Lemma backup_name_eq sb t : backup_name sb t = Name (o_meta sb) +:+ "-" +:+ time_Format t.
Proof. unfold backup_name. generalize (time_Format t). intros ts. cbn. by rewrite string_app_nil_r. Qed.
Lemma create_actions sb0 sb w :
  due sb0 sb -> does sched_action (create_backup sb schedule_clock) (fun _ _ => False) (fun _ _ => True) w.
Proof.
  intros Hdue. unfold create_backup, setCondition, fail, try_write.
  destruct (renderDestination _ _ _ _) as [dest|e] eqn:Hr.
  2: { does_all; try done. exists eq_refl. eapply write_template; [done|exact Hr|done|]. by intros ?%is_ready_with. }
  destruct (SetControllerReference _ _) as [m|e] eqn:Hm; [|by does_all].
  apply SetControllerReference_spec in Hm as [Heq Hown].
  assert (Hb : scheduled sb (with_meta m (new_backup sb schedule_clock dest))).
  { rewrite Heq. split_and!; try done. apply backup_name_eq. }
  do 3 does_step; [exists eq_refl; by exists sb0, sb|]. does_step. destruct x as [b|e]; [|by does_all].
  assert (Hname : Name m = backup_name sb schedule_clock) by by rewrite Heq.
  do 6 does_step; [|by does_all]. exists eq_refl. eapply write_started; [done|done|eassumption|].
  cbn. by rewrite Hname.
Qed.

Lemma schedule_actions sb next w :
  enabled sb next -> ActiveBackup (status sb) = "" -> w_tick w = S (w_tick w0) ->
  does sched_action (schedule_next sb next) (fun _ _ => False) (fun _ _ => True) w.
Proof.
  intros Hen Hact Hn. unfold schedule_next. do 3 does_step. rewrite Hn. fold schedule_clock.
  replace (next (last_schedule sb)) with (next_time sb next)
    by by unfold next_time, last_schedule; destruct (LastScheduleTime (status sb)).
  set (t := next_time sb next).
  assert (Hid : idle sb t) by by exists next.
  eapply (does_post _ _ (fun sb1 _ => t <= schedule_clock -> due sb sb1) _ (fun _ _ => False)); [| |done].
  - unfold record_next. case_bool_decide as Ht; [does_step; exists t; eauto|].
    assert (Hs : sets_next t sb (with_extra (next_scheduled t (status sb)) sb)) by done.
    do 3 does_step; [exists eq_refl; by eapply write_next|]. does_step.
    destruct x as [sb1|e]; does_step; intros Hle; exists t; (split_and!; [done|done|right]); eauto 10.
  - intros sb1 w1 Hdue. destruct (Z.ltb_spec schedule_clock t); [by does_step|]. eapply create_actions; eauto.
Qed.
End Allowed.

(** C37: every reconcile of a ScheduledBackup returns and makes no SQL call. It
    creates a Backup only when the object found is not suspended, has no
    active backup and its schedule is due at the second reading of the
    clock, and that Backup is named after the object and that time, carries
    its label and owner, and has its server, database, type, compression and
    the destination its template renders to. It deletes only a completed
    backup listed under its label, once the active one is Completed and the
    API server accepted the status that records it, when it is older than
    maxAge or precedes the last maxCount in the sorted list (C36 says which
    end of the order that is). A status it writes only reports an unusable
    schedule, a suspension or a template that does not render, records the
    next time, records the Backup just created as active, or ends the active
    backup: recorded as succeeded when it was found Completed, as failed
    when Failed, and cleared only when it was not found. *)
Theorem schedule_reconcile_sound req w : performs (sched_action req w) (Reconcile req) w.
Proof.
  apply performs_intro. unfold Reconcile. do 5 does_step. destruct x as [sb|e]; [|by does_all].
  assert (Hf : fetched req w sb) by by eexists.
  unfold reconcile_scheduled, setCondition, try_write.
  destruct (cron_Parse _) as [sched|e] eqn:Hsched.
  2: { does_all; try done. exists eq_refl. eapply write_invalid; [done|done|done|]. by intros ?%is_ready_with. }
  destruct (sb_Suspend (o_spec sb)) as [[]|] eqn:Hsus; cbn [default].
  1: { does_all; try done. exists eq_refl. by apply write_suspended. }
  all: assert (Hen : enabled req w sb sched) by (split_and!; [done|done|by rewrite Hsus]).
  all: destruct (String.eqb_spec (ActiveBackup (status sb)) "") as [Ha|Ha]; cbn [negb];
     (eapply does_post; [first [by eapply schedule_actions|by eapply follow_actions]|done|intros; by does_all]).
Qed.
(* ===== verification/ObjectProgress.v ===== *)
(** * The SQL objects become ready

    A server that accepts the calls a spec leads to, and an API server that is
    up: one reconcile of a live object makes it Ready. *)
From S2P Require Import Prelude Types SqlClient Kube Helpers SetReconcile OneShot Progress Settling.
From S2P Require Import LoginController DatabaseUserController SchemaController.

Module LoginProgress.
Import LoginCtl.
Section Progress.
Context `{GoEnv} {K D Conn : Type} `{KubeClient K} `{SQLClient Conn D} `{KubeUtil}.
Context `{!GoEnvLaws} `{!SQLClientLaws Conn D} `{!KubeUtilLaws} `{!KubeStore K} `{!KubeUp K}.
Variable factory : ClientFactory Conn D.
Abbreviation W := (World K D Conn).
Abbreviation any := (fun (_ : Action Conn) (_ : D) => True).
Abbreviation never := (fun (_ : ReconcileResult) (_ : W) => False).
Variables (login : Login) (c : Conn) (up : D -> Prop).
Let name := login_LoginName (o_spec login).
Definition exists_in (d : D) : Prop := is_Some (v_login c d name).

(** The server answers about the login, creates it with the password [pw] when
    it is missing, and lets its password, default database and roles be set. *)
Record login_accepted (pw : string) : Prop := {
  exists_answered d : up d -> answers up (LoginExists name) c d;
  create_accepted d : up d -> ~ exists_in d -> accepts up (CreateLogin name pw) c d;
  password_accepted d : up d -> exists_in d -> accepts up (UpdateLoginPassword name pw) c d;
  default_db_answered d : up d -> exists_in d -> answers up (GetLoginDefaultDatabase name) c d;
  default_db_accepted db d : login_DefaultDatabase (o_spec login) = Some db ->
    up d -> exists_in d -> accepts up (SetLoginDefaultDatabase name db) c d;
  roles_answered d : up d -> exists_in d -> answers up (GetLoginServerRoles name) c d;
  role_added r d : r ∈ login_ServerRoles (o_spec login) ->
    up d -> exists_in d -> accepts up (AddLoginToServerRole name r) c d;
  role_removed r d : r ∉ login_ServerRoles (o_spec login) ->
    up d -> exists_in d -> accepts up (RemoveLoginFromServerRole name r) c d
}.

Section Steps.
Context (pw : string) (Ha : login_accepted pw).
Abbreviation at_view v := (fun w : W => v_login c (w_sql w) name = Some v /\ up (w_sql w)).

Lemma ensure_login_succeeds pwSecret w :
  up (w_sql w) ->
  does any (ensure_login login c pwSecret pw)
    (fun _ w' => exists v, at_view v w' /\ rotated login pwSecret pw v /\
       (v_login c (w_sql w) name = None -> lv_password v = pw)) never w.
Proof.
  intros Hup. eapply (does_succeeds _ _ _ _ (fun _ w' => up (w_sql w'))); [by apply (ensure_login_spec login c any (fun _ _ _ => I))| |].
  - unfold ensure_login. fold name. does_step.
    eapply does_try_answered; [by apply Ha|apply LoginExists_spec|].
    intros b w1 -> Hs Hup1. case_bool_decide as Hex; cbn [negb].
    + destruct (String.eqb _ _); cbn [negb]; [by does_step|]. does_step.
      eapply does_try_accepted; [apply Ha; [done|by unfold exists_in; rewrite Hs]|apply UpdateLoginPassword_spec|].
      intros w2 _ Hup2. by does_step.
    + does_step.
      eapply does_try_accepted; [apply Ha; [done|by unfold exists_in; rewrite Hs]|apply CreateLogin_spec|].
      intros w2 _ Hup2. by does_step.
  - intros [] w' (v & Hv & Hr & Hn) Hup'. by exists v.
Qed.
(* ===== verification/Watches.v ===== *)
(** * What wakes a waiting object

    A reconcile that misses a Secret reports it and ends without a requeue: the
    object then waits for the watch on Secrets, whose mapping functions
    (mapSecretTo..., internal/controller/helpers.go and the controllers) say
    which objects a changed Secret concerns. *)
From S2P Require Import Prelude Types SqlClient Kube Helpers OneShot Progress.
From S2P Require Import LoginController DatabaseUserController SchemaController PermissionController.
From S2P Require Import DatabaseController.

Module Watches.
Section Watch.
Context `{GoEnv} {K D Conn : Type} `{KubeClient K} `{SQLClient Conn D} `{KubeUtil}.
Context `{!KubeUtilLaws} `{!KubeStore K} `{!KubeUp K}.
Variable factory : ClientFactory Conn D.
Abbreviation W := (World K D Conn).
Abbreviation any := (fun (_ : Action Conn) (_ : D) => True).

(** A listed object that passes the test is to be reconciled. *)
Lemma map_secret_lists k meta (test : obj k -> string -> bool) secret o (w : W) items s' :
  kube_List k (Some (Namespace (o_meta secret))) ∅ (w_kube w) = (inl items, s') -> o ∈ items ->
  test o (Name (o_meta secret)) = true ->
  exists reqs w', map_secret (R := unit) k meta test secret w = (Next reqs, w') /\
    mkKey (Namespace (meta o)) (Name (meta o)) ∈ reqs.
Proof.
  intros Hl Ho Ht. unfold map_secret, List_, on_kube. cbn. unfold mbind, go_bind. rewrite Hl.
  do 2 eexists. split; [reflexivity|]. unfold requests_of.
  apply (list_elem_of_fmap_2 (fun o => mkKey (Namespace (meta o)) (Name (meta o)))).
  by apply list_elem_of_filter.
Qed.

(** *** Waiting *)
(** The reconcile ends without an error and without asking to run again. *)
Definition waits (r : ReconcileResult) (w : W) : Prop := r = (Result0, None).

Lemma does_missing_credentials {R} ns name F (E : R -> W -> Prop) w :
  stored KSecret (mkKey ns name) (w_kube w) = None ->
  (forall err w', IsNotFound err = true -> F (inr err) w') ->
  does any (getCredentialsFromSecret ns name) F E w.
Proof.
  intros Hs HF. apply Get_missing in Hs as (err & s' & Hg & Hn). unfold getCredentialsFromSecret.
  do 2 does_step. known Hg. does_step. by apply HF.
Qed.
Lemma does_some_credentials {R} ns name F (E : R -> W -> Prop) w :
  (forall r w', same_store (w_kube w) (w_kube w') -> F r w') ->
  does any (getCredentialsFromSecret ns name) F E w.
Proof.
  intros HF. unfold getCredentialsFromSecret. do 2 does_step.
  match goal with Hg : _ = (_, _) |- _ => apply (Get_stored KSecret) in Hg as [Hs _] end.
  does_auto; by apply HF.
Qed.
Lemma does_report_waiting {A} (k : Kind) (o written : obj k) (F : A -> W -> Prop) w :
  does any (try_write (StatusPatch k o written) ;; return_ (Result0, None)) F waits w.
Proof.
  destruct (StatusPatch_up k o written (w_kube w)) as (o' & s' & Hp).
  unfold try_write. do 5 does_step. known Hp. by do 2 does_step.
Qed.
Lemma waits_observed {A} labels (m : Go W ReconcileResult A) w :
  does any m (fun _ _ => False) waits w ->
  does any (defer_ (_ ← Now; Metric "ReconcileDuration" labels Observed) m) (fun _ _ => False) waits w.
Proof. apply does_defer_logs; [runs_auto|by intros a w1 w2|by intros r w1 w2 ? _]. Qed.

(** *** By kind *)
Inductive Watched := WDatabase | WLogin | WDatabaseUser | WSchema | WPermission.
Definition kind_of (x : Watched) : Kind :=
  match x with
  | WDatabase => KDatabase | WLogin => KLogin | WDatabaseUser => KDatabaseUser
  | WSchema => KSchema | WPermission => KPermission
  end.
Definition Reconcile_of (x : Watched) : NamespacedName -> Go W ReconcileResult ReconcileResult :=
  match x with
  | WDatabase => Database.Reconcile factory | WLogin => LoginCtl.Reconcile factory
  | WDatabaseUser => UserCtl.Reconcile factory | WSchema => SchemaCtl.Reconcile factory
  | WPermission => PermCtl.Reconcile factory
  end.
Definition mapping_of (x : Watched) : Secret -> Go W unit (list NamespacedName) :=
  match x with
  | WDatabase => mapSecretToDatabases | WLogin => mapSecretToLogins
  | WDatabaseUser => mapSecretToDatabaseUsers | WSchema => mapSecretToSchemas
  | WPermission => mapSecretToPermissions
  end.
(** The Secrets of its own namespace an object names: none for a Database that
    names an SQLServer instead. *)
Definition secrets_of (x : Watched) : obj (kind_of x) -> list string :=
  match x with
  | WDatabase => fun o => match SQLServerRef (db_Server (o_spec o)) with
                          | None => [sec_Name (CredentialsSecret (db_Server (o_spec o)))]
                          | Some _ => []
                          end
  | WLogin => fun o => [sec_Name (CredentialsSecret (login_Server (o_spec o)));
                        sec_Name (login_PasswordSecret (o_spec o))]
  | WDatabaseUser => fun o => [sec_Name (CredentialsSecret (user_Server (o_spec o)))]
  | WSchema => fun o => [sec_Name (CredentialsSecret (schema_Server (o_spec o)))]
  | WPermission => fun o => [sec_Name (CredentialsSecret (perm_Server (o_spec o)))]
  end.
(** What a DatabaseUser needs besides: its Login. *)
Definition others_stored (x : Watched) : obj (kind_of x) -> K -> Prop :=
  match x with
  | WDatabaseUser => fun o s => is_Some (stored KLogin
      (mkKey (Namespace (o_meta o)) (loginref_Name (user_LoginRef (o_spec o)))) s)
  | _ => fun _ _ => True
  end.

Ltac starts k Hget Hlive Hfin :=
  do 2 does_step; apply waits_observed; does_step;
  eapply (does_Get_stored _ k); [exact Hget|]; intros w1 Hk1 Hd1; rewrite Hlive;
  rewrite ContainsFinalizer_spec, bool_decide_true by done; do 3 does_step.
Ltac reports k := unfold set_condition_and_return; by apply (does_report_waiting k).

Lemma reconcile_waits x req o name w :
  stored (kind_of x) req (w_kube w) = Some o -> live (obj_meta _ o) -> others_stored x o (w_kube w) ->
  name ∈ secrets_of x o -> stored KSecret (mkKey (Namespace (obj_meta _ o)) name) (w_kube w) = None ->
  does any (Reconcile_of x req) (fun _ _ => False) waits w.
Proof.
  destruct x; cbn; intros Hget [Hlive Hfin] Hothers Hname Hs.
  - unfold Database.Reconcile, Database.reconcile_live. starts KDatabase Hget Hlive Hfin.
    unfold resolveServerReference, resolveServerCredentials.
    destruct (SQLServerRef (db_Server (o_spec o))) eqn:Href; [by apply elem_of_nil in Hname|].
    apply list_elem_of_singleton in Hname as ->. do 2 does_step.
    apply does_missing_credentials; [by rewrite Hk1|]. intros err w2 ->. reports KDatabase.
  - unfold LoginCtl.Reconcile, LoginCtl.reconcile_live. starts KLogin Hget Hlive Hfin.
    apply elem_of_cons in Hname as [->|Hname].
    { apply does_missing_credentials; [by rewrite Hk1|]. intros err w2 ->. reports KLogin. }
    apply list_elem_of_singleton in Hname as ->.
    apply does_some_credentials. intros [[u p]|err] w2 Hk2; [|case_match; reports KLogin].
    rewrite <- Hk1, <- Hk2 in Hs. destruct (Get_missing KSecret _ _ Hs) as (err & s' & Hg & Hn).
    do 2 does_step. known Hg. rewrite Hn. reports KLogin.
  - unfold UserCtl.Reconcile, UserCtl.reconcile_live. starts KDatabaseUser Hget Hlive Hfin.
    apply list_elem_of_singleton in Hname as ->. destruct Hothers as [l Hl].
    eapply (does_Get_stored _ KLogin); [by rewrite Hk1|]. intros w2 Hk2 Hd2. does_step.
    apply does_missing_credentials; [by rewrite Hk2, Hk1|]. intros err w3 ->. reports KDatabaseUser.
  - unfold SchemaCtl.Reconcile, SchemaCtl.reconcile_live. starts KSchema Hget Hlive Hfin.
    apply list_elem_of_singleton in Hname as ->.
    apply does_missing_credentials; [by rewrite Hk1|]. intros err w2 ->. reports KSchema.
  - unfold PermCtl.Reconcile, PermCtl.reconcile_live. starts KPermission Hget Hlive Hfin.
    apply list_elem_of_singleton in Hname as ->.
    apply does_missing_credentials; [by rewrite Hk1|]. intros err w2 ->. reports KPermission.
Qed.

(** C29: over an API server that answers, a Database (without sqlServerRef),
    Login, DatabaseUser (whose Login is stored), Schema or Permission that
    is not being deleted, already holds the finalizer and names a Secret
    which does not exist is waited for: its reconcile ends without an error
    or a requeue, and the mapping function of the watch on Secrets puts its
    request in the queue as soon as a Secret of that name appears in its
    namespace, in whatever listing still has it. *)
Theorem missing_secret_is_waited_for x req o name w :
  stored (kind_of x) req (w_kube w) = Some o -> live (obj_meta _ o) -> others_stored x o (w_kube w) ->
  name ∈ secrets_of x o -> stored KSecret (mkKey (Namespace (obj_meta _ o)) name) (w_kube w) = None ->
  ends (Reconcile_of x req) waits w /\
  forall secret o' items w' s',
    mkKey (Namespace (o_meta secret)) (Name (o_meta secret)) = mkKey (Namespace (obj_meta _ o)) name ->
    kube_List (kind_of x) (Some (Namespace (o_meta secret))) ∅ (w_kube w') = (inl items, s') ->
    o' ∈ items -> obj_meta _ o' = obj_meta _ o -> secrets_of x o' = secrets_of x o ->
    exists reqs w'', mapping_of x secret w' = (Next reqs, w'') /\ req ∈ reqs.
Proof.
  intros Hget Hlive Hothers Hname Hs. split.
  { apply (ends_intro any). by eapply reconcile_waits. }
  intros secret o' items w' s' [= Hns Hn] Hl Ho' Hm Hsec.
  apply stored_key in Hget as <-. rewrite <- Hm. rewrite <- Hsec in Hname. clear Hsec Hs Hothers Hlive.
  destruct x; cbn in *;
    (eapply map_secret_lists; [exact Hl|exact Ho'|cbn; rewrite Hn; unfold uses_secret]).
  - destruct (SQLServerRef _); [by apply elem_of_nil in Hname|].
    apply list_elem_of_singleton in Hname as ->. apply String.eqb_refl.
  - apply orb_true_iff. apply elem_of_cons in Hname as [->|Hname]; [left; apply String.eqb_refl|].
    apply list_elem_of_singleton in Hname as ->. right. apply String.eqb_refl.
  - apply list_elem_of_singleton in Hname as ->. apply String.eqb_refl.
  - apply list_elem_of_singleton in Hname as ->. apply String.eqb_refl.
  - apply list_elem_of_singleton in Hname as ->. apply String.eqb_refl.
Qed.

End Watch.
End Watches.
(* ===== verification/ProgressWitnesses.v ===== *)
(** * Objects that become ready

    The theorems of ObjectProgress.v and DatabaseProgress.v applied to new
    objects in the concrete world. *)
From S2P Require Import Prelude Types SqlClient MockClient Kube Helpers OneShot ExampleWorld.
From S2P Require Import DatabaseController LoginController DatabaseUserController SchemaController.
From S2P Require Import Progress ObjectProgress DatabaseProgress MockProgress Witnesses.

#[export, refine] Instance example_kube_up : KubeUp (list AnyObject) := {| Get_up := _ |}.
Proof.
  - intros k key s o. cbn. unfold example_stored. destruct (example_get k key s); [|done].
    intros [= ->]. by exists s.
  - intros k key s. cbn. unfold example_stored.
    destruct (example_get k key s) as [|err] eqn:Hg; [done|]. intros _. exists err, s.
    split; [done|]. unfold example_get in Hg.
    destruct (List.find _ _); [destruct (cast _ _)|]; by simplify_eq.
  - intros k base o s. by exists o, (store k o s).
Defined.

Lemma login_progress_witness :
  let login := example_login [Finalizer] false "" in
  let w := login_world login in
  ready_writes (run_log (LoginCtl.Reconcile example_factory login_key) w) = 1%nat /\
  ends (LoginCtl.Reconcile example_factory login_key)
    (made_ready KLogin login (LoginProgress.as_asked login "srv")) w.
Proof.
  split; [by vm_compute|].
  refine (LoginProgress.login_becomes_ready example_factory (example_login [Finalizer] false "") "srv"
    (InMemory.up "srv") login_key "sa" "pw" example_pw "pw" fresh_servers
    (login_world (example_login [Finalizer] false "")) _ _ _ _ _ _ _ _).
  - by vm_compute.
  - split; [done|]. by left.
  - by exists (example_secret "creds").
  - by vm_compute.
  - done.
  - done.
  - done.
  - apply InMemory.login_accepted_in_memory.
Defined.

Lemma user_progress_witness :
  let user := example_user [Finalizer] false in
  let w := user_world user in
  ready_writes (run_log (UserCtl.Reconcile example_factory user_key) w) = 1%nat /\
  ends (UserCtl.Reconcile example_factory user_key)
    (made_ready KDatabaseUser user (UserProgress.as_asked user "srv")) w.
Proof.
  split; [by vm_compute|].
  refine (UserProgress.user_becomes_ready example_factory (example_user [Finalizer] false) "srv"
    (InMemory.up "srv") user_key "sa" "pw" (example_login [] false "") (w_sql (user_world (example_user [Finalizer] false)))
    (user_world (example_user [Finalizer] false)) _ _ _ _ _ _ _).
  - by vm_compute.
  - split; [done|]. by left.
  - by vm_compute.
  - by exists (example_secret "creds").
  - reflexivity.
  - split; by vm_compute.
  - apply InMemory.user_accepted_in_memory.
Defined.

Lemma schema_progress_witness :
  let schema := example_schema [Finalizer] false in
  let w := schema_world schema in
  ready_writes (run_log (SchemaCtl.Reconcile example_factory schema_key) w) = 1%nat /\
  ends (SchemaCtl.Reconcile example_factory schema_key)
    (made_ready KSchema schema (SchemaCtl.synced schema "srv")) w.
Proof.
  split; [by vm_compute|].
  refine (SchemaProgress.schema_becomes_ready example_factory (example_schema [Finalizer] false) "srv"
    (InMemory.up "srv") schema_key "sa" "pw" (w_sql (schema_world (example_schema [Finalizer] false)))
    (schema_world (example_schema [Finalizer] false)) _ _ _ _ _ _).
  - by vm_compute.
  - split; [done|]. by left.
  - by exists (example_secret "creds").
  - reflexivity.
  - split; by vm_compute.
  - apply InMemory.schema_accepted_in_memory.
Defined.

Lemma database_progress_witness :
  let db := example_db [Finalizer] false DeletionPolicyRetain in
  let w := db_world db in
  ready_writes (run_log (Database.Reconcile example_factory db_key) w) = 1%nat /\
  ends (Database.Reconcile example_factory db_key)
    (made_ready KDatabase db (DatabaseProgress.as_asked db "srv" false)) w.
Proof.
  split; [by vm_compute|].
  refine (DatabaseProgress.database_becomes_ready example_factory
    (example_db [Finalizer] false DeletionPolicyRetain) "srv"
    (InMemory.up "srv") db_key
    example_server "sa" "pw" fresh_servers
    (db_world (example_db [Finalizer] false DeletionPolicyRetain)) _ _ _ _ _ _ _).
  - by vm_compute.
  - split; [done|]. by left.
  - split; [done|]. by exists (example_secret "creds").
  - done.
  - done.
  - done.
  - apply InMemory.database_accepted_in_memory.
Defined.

▶ Work instructions:
Where a line of the records includes "labels", copy it.

▶ Written reply:
Lemma waits_observed {A} labels (m : Go W ReconcileResult A) w :
  does any (defer_ (_ ← Now; Metric "ReconcileDuration" labels Observed) m) (fun _ _ => False) waits w.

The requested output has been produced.